_Stored items_
(** Core strategy engine.  [yieldOpportunities] is the optional fourth
    argument; [now] is [Date.now()]. *)
Definition evaluateStrategy (now : Z) (decisionCounter : nat)
    (portfolio : PortfolioState) (prices : list PriceData)
    (previousDecisions : list AgentDecision)
    (yieldOpportunities : option (list YieldOpportunity))
  : AgentDecision * nat :=
  let suiPrice := List.find isSui prices in
  let crashed :=
    match suiPrice with
    | Some p => Js.ltb (pd_price p) (1 # 2)
    | None => false
    end in
  if crashed then
    (* Safety check: if SUI price crashed, move to stables *)
    let safetyAmount := Z.quot (h_balance (pf_sui portfolio)) 2 in
    makeDecision now decisionCounter SAFETY_MOVE
      [Lit "SUI price at $";
       Fixed (match suiPrice with Some p => pd_price p | None => 0 end) 4;
       Lit " — moving 50% to USDC on Arc for safety"]
      safetyAmount "sui→arc"
  else
    (* what follows the yield block: drift check, then no action *)
    let currentSuiPct := h_percentage (pf_sui portfolio) in
    let targetSuiPct := AGENT_CONFIG.TARGET_SUI_PCT in
    let drift := Js.abs (currentSuiPct - targetSuiPct)%Q in
    let noAction :=
      makeDecision now decisionCounter NO_ACTION
        ([Lit "Portfolio balanced — SUI at "; Fixed currentSuiPct 1;
          Lit "% (target: "; Show targetSuiPct; Lit "%). "] ++
         match yieldOpportunities with
         | Some (y0 :: _) =>
             [Lit "Best yield: "; Lit (yo_protocol y0); Lit " at ";
              Fixed (yo_netApy y0) 1; Lit "%"]
         | _ => [Lit "Yield data pending."]
         end)
        0 "monitor" in
    let driftCheck :=
      if Js.gtb drift AGENT_CONFIG.REBALANCE_THRESHOLD then
        if Js.gtb currentSuiPct targetSuiPct then
          let excessPct := (currentSuiPct - targetSuiPct)%Q in
          let excessValue := (h_valueUsd (pf_sui portfolio) * excessPct / 100)%Q in
          let suiPriceUsd := Js.orNum (option_map pd_price suiPrice) 1 in
          let amountSui := Js.floor ((excessValue / suiPriceUsd) * 1000000000)%Q in
          if amountSui >? AGENT_CONFIG.MIN_REBALANCE_AMOUNT then
            makeDecision now decisionCounter CROSS_CHAIN_BRIDGE
              [Lit "Portfolio drifted "; Fixed drift 1;
               Lit "% — SUI overweight at "; Fixed currentSuiPct 1;
               Lit "%. Bridging "; Fixed (Js.ofZ amountSui / 1000000000)%Q 2;
               Lit " SUI to Arc via LI.FI"]
              amountSui "sui→arc"
          else noAction
        else
          let deficitPct := (targetSuiPct - currentSuiPct)%Q in
          let deficitValue := (pf_totalValueUsd portfolio * deficitPct / 100)%Q in
          makeDecision now decisionCounter CROSS_CHAIN_BRIDGE
            [Lit "Portfolio drifted "; Fixed drift 1;
             Lit "% — SUI underweight at "; Fixed currentSuiPct 1;
             Lit "%. Bridging $"; Fixed deficitValue 2;
             Lit " from Arc to Sui via LI.FI"]
            (Js.floor (deficitValue * 1000000)%Q) "arc→sui"
      else noAction in
    (* Yield-based rebalancing *)
    match yieldOpportunities with
    | Some (bestYield :: _) =>
        let currentYield := last (List.filter isYieldRebalance previousDecisions) in
        if Js.gtb (yo_netApy bestYield) AGENT_CONFIG.YIELD_REBALANCE_THRESHOLD then
          if match currentYield with
             | None => true
             | Some cy => now - ad_timestamp cy >? AGENT_CONFIG.LOOP_INTERVAL * 5
             end
          then
            makeDecision now decisionCounter YIELD_REBALANCE
              ([Lit "Best yield: "; Lit (yo_protocol bestYield); Lit " on ";
                Lit (yo_chain bestYield); Lit " at "; Fixed (yo_netApy bestYield) 1;
                Lit "% net APY on "; Lit (yo_asset bestYield); Lit ". "] ++
               if yo_isNative bestYield
               then [Lit "Native Sui — no bridge needed."]
               else [Lit "Cross-chain via LI.FI ("; Fixed (yo_bridgeCostPct bestYield) 1;
                     Lit "% bridge fee)."])
              0
              (if yo_isNative bestYield then "sui"
               else "sui→" +:+ Js.toLowerCase (yo_chain bestYield))
          else driftCheck
        else driftCheck
    | _ => driftCheck
    end.
Definition ValidateTokens (t : Tokens) : result price_error unit :=
  try _ <- check_counts [tk_In t; tk_Out t; tk_CachedRead t; tk_CacheWrite t;
             tk_AudioIn t; tk_AudioOut t; tk_ImageIn t; tk_CacheWrite5m t; tk_CacheWrite1h t];
  if (tk_In t <? tk_AudioIn t) || (tk_Out t <? tk_AudioOut t) then Err ErrAudioSubset
  else if tk_In t <? tk_ImageIn t then Err ErrImageSubset
  else if tk_CacheWrite t <? wrap64 (tk_CacheWrite5m t + tk_CacheWrite1h t)
  then Err ErrCacheWriteTTL
  else check_tools (map_to_list (tk_ToolCalls t)).

(** ** Contribution buckets *)

Record exactBuckets := mkBuckets {
  exactInput : rat; exactOutput : rat; exactCacheRead : rat; exactCacheWrite : rat;
  exactTools : rat;
}.

Inductive contribution := CInput | COutput | CCacheRead | CCacheWrite | CTools.

Definition newExactBuckets : exactBuckets := mkBuckets 0 0 0 0 0.

Definition add_part (b : exactBuckets) (i : contribution) (x : rat) : exactBuckets :=
  let '(mkBuckets a o r w t) := b in
  match i with
  | CInput => mkBuckets (a + x) o r w t
  | COutput => mkBuckets a (o + x) r w t
  | CCacheRead => mkBuckets a o (r + x) w t
  | CCacheWrite => mkBuckets a o r (w + x) t
  | CTools => mkBuckets a o r w (t + x)
  end%Q.

Definition buckets_list (b : exactBuckets) : list rat :=
  [exactInput b; exactOutput b; exactCacheRead b; exactCacheWrite b; exactTools b].

Definition total (b : exactBuckets) : rat := fold_left Qplus (buckets_list b) 0%Q.

Definition nonNeg (v : Z) : Z := if v <? 0 then 0 else v.

(** One call of the closure [add]. *)
Definition add_tokens (pt : PriceTable) (t : Tokens) (parts : exactBuckets)
    (c : Z * string * string * contribution) : exactBuckets :=
  let '(tokens, bucket, variant, i) := c in
  if tokens =? 0 then parts
  else add_part parts i
         (frac (tokens * lookup_rate pt bucket (tier t) variant (ContextTokens t)) tokensPerMTok).

(** The calls of [add] in the order the code makes them. *)
Definition token_adds (t : Tokens) : list (Z * string * string * contribution) :=
  [ (nonNeg (wrap64 (wrap64 (tk_In t - tk_AudioIn t) - tk_ImageIn t)), BucketIn, VariantNone, CInput);
    (nonNeg (wrap64 (wrap64 (tk_Out t - tk_AudioOut t) - tk_ImageOut t)), BucketOut, VariantNone, COutput);
    (tk_AudioIn t, BucketAudioIn, VariantNone, CInput);
    (tk_ImageIn t, BucketImageIn, VariantNone, CInput);
    (tk_AudioOut t, BucketAudioOut, VariantNone, COutput);
    (tk_ImageOut t, BucketImageOut, VariantNone, COutput);
    (tk_CachedRead t, BucketCacheRead, VariantNone, CCacheRead) ] ++
  (if (0 <? tk_CacheWrite5m t) || (0 <? tk_CacheWrite1h t) then
     [ (tk_CacheWrite5m t, BucketCacheWrite, VariantCache5m, CCacheWrite);
       (tk_CacheWrite1h t, BucketCacheWrite, VariantCache1h, CCacheWrite);
       (nonNeg (wrap64 (wrap64 (tk_CacheWrite t - tk_CacheWrite5m t) - tk_CacheWrite1h t)),
        BucketCacheWrite, VariantNone, CCacheWrite) ]
   else [ (tk_CacheWrite t, BucketCacheWrite, VariantNone, CCacheWrite) ]).

(** The loop over the tool calls, in a given iteration order. *)
Fixpoint add_tools (pt : PriceTable) (l : list (string * Z)) (parts : exactBuckets) :
    result price_error exactBuckets :=
  match l with
  | [] => Ok parts
  | (tool, calls) :: l' =>
      if calls <=? 0 then add_tools pt l' parts
      else match lookupToolPrice pt tool with
           | None => Err (ErrAdvancedPriceMissing tool)
           | Some per => add_tools pt l' (add_part parts CTools (inject_Z (calls * per)))
           end
  end.

Definition upstreamCostBuckets (pt : PriceTable) (t : Tokens) : result price_error exactBuckets :=
  let parts := fold_left (add_tokens pt t) (token_adds t) newExactBuckets in
  add_tools pt (map_to_list (tk_ToolCalls t)) parts.

Definition upstreamCost (pt : PriceTable) (t : Tokens) : result price_error rat :=
  try parts <- upstreamCostBuckets pt t; Ok (total parts).

Definition bps (v : Z) : rat := frac v 10000.

Definition procurementCost (pt : PriceTable) (t : Tokens) (multiplierBps : Z) :
    result price_error rat :=
  try total <- upstreamCost pt t; Ok (total * bps multiplierBps)%Q.

(** ** Quotes *)

Definition charged_rat (charged fx : rat) (r : Rates) : rat :=
  (charged * bps (ModelMultiplierBps r) * bps (PlanMultiplierBps r) * fx)%Q.

Definition quoteFrom (upstream charged fx : rat) (r : Rates) : result price_error Quote :=
  match ceilToInt64 upstream with
  | Err _ => Err ErrUpstreamOverflow
  | Ok upstreamNano =>
      match ceilToInt64 (charged_rat charged fx r) with
      | Err _ => Err ErrChargedOverflow
      | Ok chargedNano =>
          Ok (mkQuote upstreamNano chargedNano (ModelMultiplierBps r) (PlanMultiplierBps r)
                (ProcurementMultiplierBps r) (FXRate r))
      end
  end.

Definition parse_fx (s : bytes) : result price_error rat :=
  match rat_set_string s with
  | None => Err (ErrFXInvalid s)
  | Some fx => if rat_sign fx <=? 0 then Err (ErrFXInvalid s) else Ok fx
  end.

Definition Compute (list cost : PriceTable) (t : Tokens) (r : Rates) : result price_error Quote :=
  try _ <- ValidateTokens t;
  try r <- normalize r;
  try fx <- parse_fx (FXRate r);
  try upstream <- procurementCost cost t (ProcurementMultiplierBps r);
  try charged <- upstreamCost list t;
  quoteFrom upstream charged fx r.

(** [r.ModelMultiplierBps = noDiscountBps] on the BYOK paths. *)
Definition byok_rates (r : Rates) : Rates :=
  mkRates noDiscountBps (PlanMultiplierBps r) (ProcurementMultiplierBps r) (FXRate r).

Definition byok_quote (charged fx : rat) (feeBps : Z) (r : Rates) : result price_error Quote :=
  match ceilToInt64 (charged * bps feeBps * bps (PlanMultiplierBps r) * fx)%Q with
  | Err _ => Err ErrFeeOverflow
  | Ok chargedNano =>
      Ok (mkQuote 0 chargedNano noDiscountBps (PlanMultiplierBps r) noDiscountBps (FXRate r))
  end.

Definition ComputeBYOK (p : PriceTable) (t : Tokens) (feeBps : Z) (r : Rates) :
    result price_error Quote :=
  try _ <- ValidateTokens t;
  if feeBps <? 0 then Err ErrNegativeFee
  else
    try r <- normalize (byok_rates r);
    try fx <- parse_fx (FXRate r);
    try charged <- upstreamCost p t;
    byok_quote charged fx feeBps r.

(** ** The exact contributions *)

Record ExactBucketAmounts := mkAmounts {
  am_Input : bytes; am_Output : bytes; am_CacheRead : bytes; am_CacheWrite : bytes;
  am_Tools : bytes;
}.
Record ExactQuoteContributions := mkContributions {
  ec_UpstreamCost : ExactBucketAmounts; ec_Charged : ExactBucketAmounts;
}.

Definition scaleExactBuckets (b : exactBuckets) (ms : list rat) : exactBuckets :=
  let s x := fold_left Qmult ms x in
  mkBuckets (s (exactInput b)) (s (exactOutput b)) (s (exactCacheRead b))
    (s (exactCacheWrite b)) (s (exactTools b)).

Definition snapshotExactBuckets (b : exactBuckets) : ExactBucketAmounts :=
  mkAmounts (RatString (exactInput b)) (RatString (exactOutput b))
    (RatString (exactCacheRead b)) (RatString (exactCacheWrite b)) (RatString (exactTools b)).

Definition ComputeExactContributions (list cost : PriceTable) (t : Tokens) (r : Rates) :
    result price_error ExactQuoteContributions :=
  try _ <- ValidateTokens t;
  try r <- normalize r;
  try fx <- parse_fx (FXRate r);
  try costParts <- upstreamCostBuckets cost t;
  try listParts <- upstreamCostBuckets list t;
  let procurement := scaleExactBuckets costParts [bps (ProcurementMultiplierBps r)] in
  let charged := scaleExactBuckets listParts
                   [bps (ModelMultiplierBps r); bps (PlanMultiplierBps r); fx] in
  Ok (mkContributions (snapshotExactBuckets procurement) (snapshotExactBuckets charged)).

Definition ComputeBYOKExactContributions (list : PriceTable) (t : Tokens) (feeBps : Z)
    (r : Rates) : result price_error ExactQuoteContributions :=
  try _ <- ValidateTokens t;
  if feeBps <? 0 then Err ErrNegativeFee
  else
    try r <- normalize (byok_rates r);
    try fx <- parse_fx (FXRate r);
    try listParts <- upstreamCostBuckets list t;
    let charged := scaleExactBuckets listParts [bps feeBps; bps (PlanMultiplierBps r); fx] in
    Ok (mkContributions (snapshotExactBuckets newExactBuckets) (snapshotExactBuckets charged)).

(** ** The pre-authorization estimate *)

Record EstimateInput := mkEstimate {
  ei_Price : Price;
  ei_LongContext : Price;
  ei_InputTokens : Z;
  ei_MaxOutput : Z;
  ei_DefaultMaxCap : Z;
  ei_IgnoreRequestCap : bool;
  ei_Rates : Rates;
}.

Definition dearerOf (b ceiling : Price) : Price :=
  let larger x y := if x <? y then y else x in
  mkPrice (larger (InNanoPerMTok b) (InNanoPerMTok ceiling))
    (larger (OutNanoPerMTok b) (OutNanoPerMTok ceiling))
    (larger (CacheReadNanoPerMTok b) (CacheReadNanoPerMTok ceiling))
    (larger (CacheWriteNanoPerMTok b) (CacheWriteNanoPerMTok ceiling)).

(** The output figure the hold is computed on. *)
Definition estimate_out (i : EstimateInput) : Z :=
  let out := if ei_IgnoreRequestCap i then 0 else ei_MaxOutput i in
  let out := if out <=? 0 then ei_DefaultMaxCap i else out in
  if (0 <? ei_DefaultMaxCap i) && (ei_DefaultMaxCap i <? out) then ei_DefaultMaxCap i else out.

Definition Estimate (i : EstimateInput) : result price_error Z :=
  let out := estimate_out i in
  if (ei_InputTokens i <? 0) || (out <? 0) then Err ErrNegativeEstimate
  else
    let price := dearerOf (ei_Price i) (ei_LongContext i) in
    try q <- Compute (Flat price) (Flat price) (text_tokens (ei_InputTokens i) out) (ei_Rates i);
    if ChargedNano q <=? 0 then Ok 1 else Ok (ChargedNano q).

(** ** Inversion of a successful computation *)

Lemma normalize_ok r r' :
  normalize r = Ok r' ->
  1 <= ModelMultiplierBps r' <= maxMultiplierBps /\
  1 <= PlanMultiplierBps r' <= maxMultiplierBps /\
  1 <= ProcurementMultiplierBps r' <= maxMultiplierBps /\
  ModelMultiplierBps r' = default_bps (ModelMultiplierBps r) /\
  PlanMultiplierBps r' = default_bps (PlanMultiplierBps r) /\
  ProcurementMultiplierBps r' = default_bps (ProcurementMultiplierBps r) /\
  FXRate r' = FXRate r /\ FXRate r <> [].
Proof.
  unfold normalize, bps_ok. cbn zeta.
  cbn [ModelMultiplierBps PlanMultiplierBps ProcurementMultiplierBps FXRate].
  rewrite !negb_involutive.
  repeat step_case; try done. intros [= <-]. bool_prop. cbn. lia || split_and!; try lia; done.
Qed.

Lemma parse_fx_pos s fx : parse_fx s = Ok fx -> (0 < fx)%Q.
Proof.
  unfold parse_fx. destruct (rat_set_string s) as [x|]; [|done].
  destruct (Z.leb_spec (rat_sign x) 0); [done|]. intros [= <-].
  unfold rat_sign in *. destruct x as [n d]. unfold Qlt. cbn in *. lia.
Qed.

Lemma quoteFrom_ok u c fx r q :
  quoteFrom u c fx r = Ok q <->
  ceilToInt64 u = Ok (UpstreamUSDNano q) /\
  ceilToInt64 (charged_rat c fx r) = Ok (ChargedNano q) /\
  q_ModelMultiplierBps q = ModelMultiplierBps r /\
  q_PlanMultiplierBps q = PlanMultiplierBps r /\
  q_ProcurementMultiplierBps q = ProcurementMultiplierBps r /\ q_FXRate q = FXRate r.
Proof.
  unfold quoteFrom. destruct q as [u0 c0 m p pr f].
  destruct (ceilToInt64 u), (ceilToInt64 (charged_rat c fx r)); naive_solver.
Qed.

Lemma Compute_ok l c t r q :
  Compute l c t r = Ok q <->
  exists r' fx ub cb,
    ValidateTokens t = Ok tt /\ normalize r = Ok r' /\ parse_fx (FXRate r') = Ok fx /\
    upstreamCostBuckets c t = Ok ub /\ upstreamCostBuckets l t = Ok cb /\
    quoteFrom (total ub * bps (ProcurementMultiplierBps r'))%Q (total cb) fx r' = Ok q.
Proof.
  unfold Compute, procurementCost, upstreamCost. split.
  - intros ([] & Hv & (r' & Hr & (fx & Hfx & H)%rbind_ok)%rbind_ok)%rbind_ok.
    apply rbind_ok in H as (u & (u' & (ub & Hub & [= <-])%rbind_ok & [= <-])%rbind_ok & H).
    apply rbind_ok in H as (x & (cb & Hcb & [= <-])%rbind_ok & H). eauto 12.
  - intros (r' & fx & ub & cb & -> & -> & Hfx & Hub & Hcb & Hq). cbn [rbind].
    rewrite Hfx. cbn [rbind]. rewrite Hub. cbn [rbind]. rewrite Hcb. done.
Qed.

_Task to complete_
Give back, word for word, only the lines above from the line holding "let currentSuiPct := h_percentage" to the line holding "let deficitPct := (targetSuiPct", both included.

_Answer for this exercise_
    let currentSuiPct := h_percentage (pf_sui portfolio) in
    let targetSuiPct := AGENT_CONFIG.TARGET_SUI_PCT in
    let drift := Js.abs (currentSuiPct - targetSuiPct)%Q in
    let noAction :=
      makeDecision now decisionCounter NO_ACTION
        ([Lit "Portfolio balanced — SUI at "; Fixed currentSuiPct 1;
          Lit "% (target: "; Show targetSuiPct; Lit "%). "] ++
         match yieldOpportunities with
         | Some (y0 :: _) =>
             [Lit "Best yield: "; Lit (yo_protocol y0); Lit " at ";
              Fixed (yo_netApy y0) 1; Lit "%"]
         | _ => [Lit "Yield data pending."]
         end)
        0 "monitor" in
    let driftCheck :=
      if Js.gtb drift AGENT_CONFIG.REBALANCE_THRESHOLD then
        if Js.gtb currentSuiPct targetSuiPct then
          let excessPct := (currentSuiPct - targetSuiPct)%Q in
          let excessValue := (h_valueUsd (pf_sui portfolio) * excessPct / 100)%Q in
          let suiPriceUsd := Js.orNum (option_map pd_price suiPrice) 1 in
          let amountSui := Js.floor ((excessValue / suiPriceUsd) * 1000000000)%Q in
          if amountSui >? AGENT_CONFIG.MIN_REBALANCE_AMOUNT then
            makeDecision now decisionCounter CROSS_CHAIN_BRIDGE
              [Lit "Portfolio drifted "; Fixed drift 1;
               Lit "% — SUI overweight at "; Fixed currentSuiPct 1;
               Lit "%. Bridging "; Fixed (Js.ofZ amountSui / 1000000000)%Q 2;
               Lit " SUI to Arc via LI.FI"]
              amountSui "sui→arc"
          else noAction
        else
          let deficitPct := (targetSuiPct - currentSuiPct)%Q in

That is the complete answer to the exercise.